One thing that has bugged me for a few years is the love and admiration people give to the Elder Scrolls games. As much as I tried, I just couldn't get into them, which is weird since they have all the elements that are up my alley. Sure, there are little things here and there that nagged me (like the atrocious amount of bugs) but the root of the issue lied somewhere else. Forward to this morning when I was listening to the Irrational Interviews between Ken Levine and Guillermo del Toro when it finally hit me: it's the storytelling. If you haven't listened to the interviews already, I highly suggest you do so here because they're quite fascinating.
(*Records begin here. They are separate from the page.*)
Lemma purged_keys k cs : k ∉ (purged k cs).*1.
Proof. intros ([k' v'] & -> & [Hne _]%list_elem_of_filter)%list_elem_of_fmap. done. Qed.

Lemma purged_sorted k cs : keys_sorted cs.*1 -> keys_sorted (purged k cs).*1.
Proof.
  unfold purged. induction cs as [|[k' v'] cs IH]; [done|]. cbn [fmap list_fmap fst]. intros [Hk Hs]%StronglySorted_cons.
  destruct (decide (k' = k)); [rewrite filter_cons_False by tauto; by apply IH|].
  rewrite filter_cons_True by done. cbn [fmap list_fmap fst]. constructor; [by apply IH|].
  rewrite Forall_forall in *. intros x (c & -> & [_ Hc]%list_elem_of_filter)%list_elem_of_fmap.
  by apply Hk, list_elem_of_fmap_2.
Qed.

Lemma place_perm k v cs : place k v cs ≡ₚ (k, v) :: cs.
Proof. unfold place. by rewrite <- Permutation_middle, (before_after leaf_format). Qed.

Lemma place_sorted k v cs : k ∉ cs.*1 -> keys_sorted cs.*1 -> keys_sorted (place k v cs).*1.
Proof.
  intros Hk Hs. unfold place. rewrite fmap_app.
  exact (splice_sorted leaf_format (FS:=leaf_format_spec) k cs Hk Hs).
Qed.

Lemma leaf_map_place k v cs :
  k ∉ cs.*1 -> keys_sorted cs.*1 -> leaf_map (place k v cs) = <[k := v]> (leaf_map cs).
Proof.
  intros Hk Hs. unfold leaf_map. rewrite (list_to_map_proper _ ((k, v) :: cs)); [done| |apply place_perm].
  rewrite place_perm. cbn. constructor; [done|]. by apply keys_sorted_NoDup.
Qed.

(** The new cells of a leaf after [insertIntoLeaf]. *)
Definition leaf_put (k v : bytes) (cs : list (bytes * bytes)) : list (bytes * bytes) :=
  if leaf_fits k v (purged k cs) then place k v (purged k cs) else purged k cs.

Lemma leaf_put_sorted k v cs : keys_sorted cs.*1 -> keys_sorted (leaf_put k v cs).*1.
Proof.
  intros Hs. unfold leaf_put. pose proof (purged_sorted k cs Hs).
  case_match; [|done]. apply place_sorted; [apply purged_keys|done].
Qed.

Lemma leaf_put_map k v cs :
  keys_sorted cs.*1 ->
  leaf_map (leaf_put k v cs) =
    if leaf_fits k v (purged k cs) then <[k := v]> (leaf_map cs) else delete k (leaf_map cs).
Proof.
  intros Hs. unfold leaf_put. case_match; [|apply leaf_map_purged].
  rewrite leaf_map_place, leaf_map_purged by (apply purged_keys || by apply purged_sorted).
  apply insert_delete_eq.
Qed.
The thing that struck a nerve was when Guillermo (or should I call him Toro? Guilly? Mr. T?) said that when he played game and a cutscene happened, he skipped it because he was playing a game and he wanted to play not watch. He doesn't want games to take control from him in order to tell a story.
 
This is the crux of my problem. Perhaps it stems from my intense childish love of books (started reading when I was 4 and haven't stopped since) but I'd rather be told a story than craft one on  my own. This is party because I know that whatever I create in the 20-30 hours I pour into a game will be inferior to the story someone spent months or years writing. Furthermore, it sounds like more work than it's worth the trouble and if I'm one thing above all others, it's being goddamn lazy!  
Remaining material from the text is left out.